Les volumes du principal contrat « international » sur l’or de la bourse de Shanghai – le contrat iAu9999 sur kilobarre, négocié en yuan offshore – ont quant à eux diminué de moitié aujourd’hui par rapport au pic de mardi, qui avait atteint son plus haut niveau en cinq semaines à 1,0 tonne, retombant vers leur moyenne sur cinq ans malgré le lancement, la semaine dernière, du nouveau système de compensation et de règlement de Hong Kong, étroitement lié à celui de Shanghai.
À l'instar des données d'hier sur l'inflation des prix à la consommation aux États-Unis, l'indice des prix à la production (IPP) de juin publié aujourd'hui s'est révélé inférieur aux prévisions du consensus, affichant un ralentissement de l'inflation globale, qui est passée de 6,0 % à 5,5 %, tandis que l'indice « de base », hors carburants et denrées alimentaires, n'a progressé que d'un point, à 4,7 %.
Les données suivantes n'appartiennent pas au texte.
(* ===== verification/ExpansionTheorems.v ===== *)
(** * Existential expansion: the theorems

    The search for pairwise different successors, when an obligation is satisfied,
    what its expansion leaves, and what is left when processing fails. *)

From S2P Require Import Prelude Order Errors Contracts Model Queue Store Kernel KernelBase Arena Facts FactOps StateInv NodeOps KernelInv Totality StoreTheorems.
From S2P Require Import Cancel Branching RuleModel Merging RulePlans Joins RuleEngine RuleSpec EngineBase EngineSafe EngineDispatch EngineRun RuleTheorems.
From S2P Require Import BlockingModel Projection BlockingChecker BlockingManager Expansion ExpansionAdapter ExpansionSpec ExpansionRun ExpansionWitness.

(** ** The search *)

(** C27: whatever the comparison of candidates, as long as it answers in the states
    that the control leads to, the search for [n] pairwise different candidates ends:
    with the lexicographically first choice of [n] indices whose candidates are
    pairwise different, or with the answer that there is none, within the limit of
    steps; or it was stopped by the control or by that limit. *)
Theorem distinct_search_exact {W T} `{Expansion.ExpansionControl W} (candidates : list T) n limits known_different differ (I : W → Prop) F w :
  control_keeps I F → compares candidates known_different differ I F → I w →
  match Expansion.pairwise_distinct_subset candidates n limits known_different w with
  | (Ok r, w') => I w' ∧ answered candidates n differ r ∧ (Expansion.ds_steps r <= Expansion.max_distinct_search_steps limits)%N
  | (Err e, w') => I w' ∧ cut_short limits F e
  | (Crash, _) => False
  end.
Proof. intros Hc Hd Hw. apply (pairwise_distinct_subset_meets candidates n limits known_different differ I F Hc Hd w Hw). Qed.

(** A control that never stops anything. *)
Definition endless : Expansion.ExpansionControl unit := {| Expansion.exp_poll := mret tt; Expansion.exp_add_work _ := mret tt |}.

(** Neighbours in the cycle of five are not known to be different. *)
Definition in_cycle (i j : nat) : bool := negb ((S i mod 5 =? j)%nat || (S j mod 5 =? i)%nat || (i =? j)%nat).

Lemma distinct_search_exact_witness :
  Expansion.pairwise_distinct_subset (H := endless) [0; 1; 2; 3; 4]%nat 2 Expansion.default_expansion_limits (λ i j _, Ok (in_cycle i j)) tt =
    (Ok (Expansion.mkDistinct true 3 [0; 2]%nat), tt) ∧
  match Expansion.pairwise_distinct_subset (H := endless) [0; 1; 2; 3; 4]%nat 3 Expansion.default_expansion_limits (λ i j _, Ok (in_cycle i j)) tt with
  | (Ok r, _) => True ∧ answered [0; 1; 2; 3; 4]%nat 3 in_cycle r ∧
      (Expansion.ds_steps r <= Expansion.max_distinct_search_steps Expansion.default_expansion_limits)%N
  | (Err e, _) => True ∧ cut_short Expansion.default_expansion_limits (λ _, False) e
  | (Crash, _) => False
  end.
Proof.
  split; [vm_compute; reflexivity|].
  apply (distinct_search_exact (H := endless) [0; 1; 2; 3; 4]%nat 3 Expansion.default_expansion_limits (λ i j _, Ok (in_cycle i j)) in_cycle (λ _, True) (λ _, False) tt);
    [intros w _; split; [exact I|intros amount; exact I]|intros x y w _ _ _; reflexivity|exact I].
Defined.

(** ** Satisfaction *)

(** C26: an obligation for [n] successors of an object role is satisfied in a tableau
    exactly when [n] objects count as successors and are asserted to be pairwise
    unequal; to find out uses nothing but the control, and fails only when the control
    or the limit of the search says so. *)
Theorem satisfaction_exact {D C} `{OperationControl C} `{!NativeDatatypeExpansion D C} (w : ExpansionWorld D C) m p root role :
  calm_control (C := C) → wf (xw_kernel w) →
  Expansion.al_kind p = Expansion.ObjectObligation → Expansion.al_role_ids p = [role] → role_rows w m role →
  active_handle (nodes (state (xw_kernel w))) root →
  Expansion.special_role (Expansion.xp_roles (Expansion.xm_program m)) Object role = true ∨
    is_Some (Expansion.role_predicate (Expansion.xp_roles (Expansion.xm_program m)) Object role) →
  Expansion.validate_roles (Expansion.xp_roles (Expansion.xm_program m)) = Ok tt →
  match Expansion.is_satisfied m p root w with
  | (Ok b, w') => looked w w' ∧ (b = true ↔ at_least m p root role (N.to_nat (Expansion.al_cardinality p)) w)
  | (Err e, w') => looked w w' ∧ cut_short (Expansion.xm_limits m) (stopped_by_control (C := C)) e
  | (Crash, _) => False
  end.
Proof.
  intros Hc Hk Hkind Hids Hrows Hroot Hrole Hv.
  apply (is_satisfied_meets w m p root role Hc (wf_state _ Hk) Hkind Hids Hrows Hroot Hrole).
  unfold Expansion.validate_roles in Hv. intros E. rewrite E, N.eqb_refl in Hv. done.
Qed.

(** A root with two successors [c1] and [c2] of role 10 (predicate 5), both instances of
    concept 6; [c1] is asserted to be different (predicate 1) from [c2]. *)
Definition served_ops : list operation :=
  [ OpCreateNode Root None false None None None;
    OpCreateNode Root None false None None None;
    OpCreateNode Tree (Some s0) false None None None;
    OpCreateNode Tree (Some s0) false None None None;
    OpAddFact 5 [s0; c1] Dep.empty false None;
    OpAddFact 5 [s0; c2] Dep.empty false None;
    OpAddFact 6 [c1] Dep.empty false None;
    OpAddFact 6 [c2] Dep.empty false None;
    OpAddFact 1 [c1; c2] Dep.empty false None ].

Definition served : TableauKernel := (perform_all served_ops TableauKernel_new).2.

Lemma served_wf : wf served.
Proof.
  apply reachable_wf. eapply (perform_all_reachable served_ops _ [s0; t0; c1; c2]); [apply reachable_new|reflexivity|]. vm_compute. reflexivity.
Qed.

Definition served_roles : Expansion.RoleVocabulary := Expansion.mkRoleVocabulary {[10 := 5]} ∅ 98 99 198 199 (Some 1) None.

(** At least [n] successors of role 10 in concept 6. *)
Definition wanted (n : N) : Expansion.AtLeastPredicate := Expansion.object 3 n 10 6.

Definition served_manager : Expansion.ExistentialExpansionManager :=
  Expansion.mkExpansionManager (Expansion.mkProgram {[3 := wanted 2]} served_roles) Expansion.CreationOrder Expansion.default_expansion_limits.

(** An engine without rules; satisfaction does not look at it. *)
Definition idle_engine : option RuleEngine := match (Engine.new (mkRuleProgram [] []) ∅ ∅ true 0).1 with Ok e => Some e | _ => None end.

Definition served_world (e : RuleEngine) : ExpansionWorld unit unit := mkExpansionWorld served None e tt tt.

Definition served_node (n : nat) : Node := default (created_node c2 0 Root None 0 0 false None None None) (nodes (state served) !! n ≫= id).

Lemma served_active : active_handle (nodes (state served)) s0.
Proof. exists (served_node 0). vm_compute. done. Qed.

Lemma served_rows e : role_rows (served_world e) served_manager 10.
Proof.
  intros pid i row [= <-] Hrow Hpid. destruct Hrow as [Hrow _].
  change (facts (state (xw_kernel (served_world e)))) with (facts (state served)) in Hrow.
  assert (i = 0%nat ∨ i = 1%nat) as [-> | ->].
  { destruct i as [|[|[|[|[|i]]]]]; [by left|by right|..]; exfalso; vm_compute in Hrow; [..|discriminate];
      injection Hrow as <-; discriminate. }
  - exists s0, c1, (served_node 2). vm_compute in Hrow. injection Hrow as <-. vm_compute. done.
  - exists s0, c2, (served_node 3). vm_compute in Hrow. injection Hrow as <-. vm_compute. done.
Qed.

Lemma satisfaction_exact_witness :
  match idle_engine with
  | Some re =>
      (Expansion.is_satisfied (A:=NodeHandle) served_manager (wanted 2) s0 (served_world re)).1 = Ok true ∧
      match Expansion.is_satisfied served_manager (wanted 3) s0 (served_world re) with
      | (Ok b, w') => looked (served_world re) w' ∧ (b = true ↔ at_least served_manager (wanted 3) s0 10 3 (served_world re))
      | (Err e, w') => looked (served_world re) w' ∧ cut_short Expansion.default_expansion_limits (stopped_by_control (C := unit)) e
      | (Crash, _) => False
      end
  | None => False
  end.
Proof.
  destruct idle_engine as [e|] eqn:E; [|vm_compute in E; discriminate]. split; [vm_compute; reflexivity|].
  apply (satisfaction_exact (served_world e) served_manager (wanted 3) s0 10); [|apply served_wf|reflexivity|reflexivity|apply served_rows|apply served_active| |reflexivity].
  - intros c. discriminate.
  - right. eexists. reflexivity.
Defined.

(** ** A program with an obligation *)

(** Concept 0, the inequality 1, role 10 (predicate 2) and at least two successors of
    role 10 in concept 0 (predicate 3). *)
Definition demand_predicates : list RulePredicate :=
  [ Rule.with_symbol_id (plain_predicate 0 Concept [TObject]) 0;
    plain_predicate 1 Inequality [TObject; TObject];
    Rule.with_role_id (plain_predicate 2 ObjectRole [TObject; TObject]) 10;
    Rule.with_cardinality (plain_predicate 3 AtLeastObject [TObject]) 2 10 0 ].

Definition demand_program : RuleProgram := mkRuleProgram demand_predicates [].

Lemma demand_program_ok : program_ok demand_program.
Proof.
  assert (Rule.new_program demand_predicates [] = Ok demand_program) as E by (vm_compute; reflexivity). apply (new_program_ok _ _ _ E).
Qed.

Definition demand_engine : RuleEngine := match (Engine.new demand_program ∅ ∅ true 1).1 with Ok e => e | _ => sample_engine end.

Lemma demand_engine_new : Engine.new demand_program ∅ ∅ true 1 = (Ok demand_engine, 2).
Proof. vm_compute. reflexivity. Qed.

Definition lone : TableauKernel := (perform_all [OpCreateNode Root None false None None None] TableauKernel_new).2.

Lemma lone_wf : wf lone.
Proof.
  apply reachable_wf. eapply (perform_all_reachable [OpCreateNode Root None false None None None] _ [s0]); [apply reachable_new|reflexivity|]. vm_compute. reflexivity.
Qed.

Definition lone_world : ExpansionWorld unit unit := mkExpansionWorld lone None demand_engine tt tt.

Lemma lone_lively : lively lone_world.
Proof.
  destruct (new_engine_Ok demand_program demand_program_ok (λ c H, match not_elem_of_nil _ H with end) ∅ ∅ default_rule_limits Engine.default_checkpoint_limits true)
    as [_ Hok]. destruct (Hok _ _ _ demand_engine_new) as (Ep & Hj & Hi & _).
  apply (new_engine_live demand_program); [done|done|]. split; cbn; rewrite ?Ep.
  - apply lone_wf.
  - split; [apply demand_program_ok|]. apply no_facts_typed. vm_compute. reflexivity.
  - assert (branches lone = []) as E by (vm_compute; reflexivity). intros i b. by rewrite E.
  - split; [apply demand_program_ok|]. apply no_facts_typed. vm_compute. reflexivity.
Qed.

Lemma calm_unit : calm_control (C := unit).
Proof. intros c. discriminate. Qed.

Lemma calm_asserted : calm_datatypes (D := unit) (C := unit).
Proof. split; done. Qed.

(** The root has to have the two successors. *)
Definition demand_world : ExpansionWorld unit unit := (Runtime.runtime_dispatch 3 [s0] Dep.empty true lone_world).2.

Lemma demand_lively : lively demand_world.
Proof.
  pose proof (fine_dispatch calm_unit 3 [s0] Dep.empty true lone_world lone_lively) as Hd. unfold meets in Hd. unfold demand_world.
  destruct (Runtime.runtime_dispatch 3 [s0] Dep.empty true lone_world) as [r w] eqn:E.
  assert (r = Ok true) as -> by (apply (f_equal fst) in E; vm_compute in E; by rewrite <-E). apply Hd.
Qed.

Definition demand_expansion : Expansion.ExpansionProgram :=
  match Runtime.expansion_program_from_rules demand_program (mkSpecialRoles 98 99 198 199) ∅ with Ok p => p | _ => Expansion.mkProgram ∅ served_roles end.

Definition demand_manager (limits : Expansion.ExpansionLimits) : Expansion.ExistentialExpansionManager :=
  Expansion.mkExpansionManager demand_expansion Expansion.CreationOrder limits.


(** ** What an expansion leaves *)





(** ** Failures *)

(** C16: a turn of the manager, and the resolution of a clash in a reuse branch, always
    answer.  A success leaves a well-formed tableau; after a failure the tableau is what
    it was (up to the generations of node handles, which are not used again), its
    branches included, and the engine has at most learned more atoms.  If the
    generations can still be numbered that tableau is well formed, and if it passed its
    audit before, the error is that of the work itself and not one of restoring. *)
Theorem expansion_backs_out {D C} `{OperationControl C} `{!NativeDatatypeExpansion D C} (w : ExpansionWorld D C) m :
  calm_control (C := C) → calm_datatypes (D := D) (C := C) → lively w →
  undoes (Expansion.process_next_inner m) w (Expansion.process_next m w) (λ _ _, True) ∧
  undoes (Expansion.resolve_clash_inner m) w (Expansion.resolve_clash m w) (λ _ _, True).
Proof. intros Hcalm Hdata Hw. split; [by apply process_next_undoes|by apply resolve_clash_undoes]. Qed.

(** Only one witness per obligation is allowed. *)
Definition stingy : Expansion.ExistentialExpansionManager := demand_manager (Expansion.mkExpansionLimits 1 1000 16).

Lemma expansion_backs_out_witness :
  (Expansion.process_next (A:=NodeHandle) stingy demand_world).1 =
    Err (Expansion.resource "existential witness limit exceeded" "max_witnesses_per_obligation" 2 1) ∧
  undoes (Expansion.process_next_inner stingy) demand_world (Expansion.process_next stingy demand_world) (λ _ _, True) ∧
  undoes (Expansion.resolve_clash_inner stingy) demand_world (Expansion.resolve_clash stingy demand_world) (λ _ _, True).
Proof. split; [vm_compute; reflexivity|]. apply (expansion_backs_out demand_world stingy calm_unit calm_asserted demand_lively). Defined.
Les commandes de machines au Japon ont chuté en mai, selon des données distinctes publiées mercredi, transformant la hausse annuelle de 15,6 % enregistrée le mois précédent en une baisse de 1,9 % en glissement annuel pour la demande du secteur privé, hors éléments volatils tels que les navires et les machines destinées aux compagnies d’électricité.
L'argent, utilisé dans l'industrie, a atteint aujourd’hui son plus bas à 1,80 $ l’once troy, en dessous du plus haut de mardi qui dépassait 59,60 $, tandis que l’or pour livraison à Londres a perdu plus de 80 $ l’once par rapport au pic d’hier avant de remonter de 45 $ pour atteindre 4 063 $.
En revanche, les cours du platine et du palladium ont continué à s'échanger au-dessus des niveaux de clôture de la fin de semaine dernière, se maintenant respectivement près de leurs plus hauts niveaux sur une semaine et sur quatre semaines, à 1 650 et 1 310 dollars l'once troy.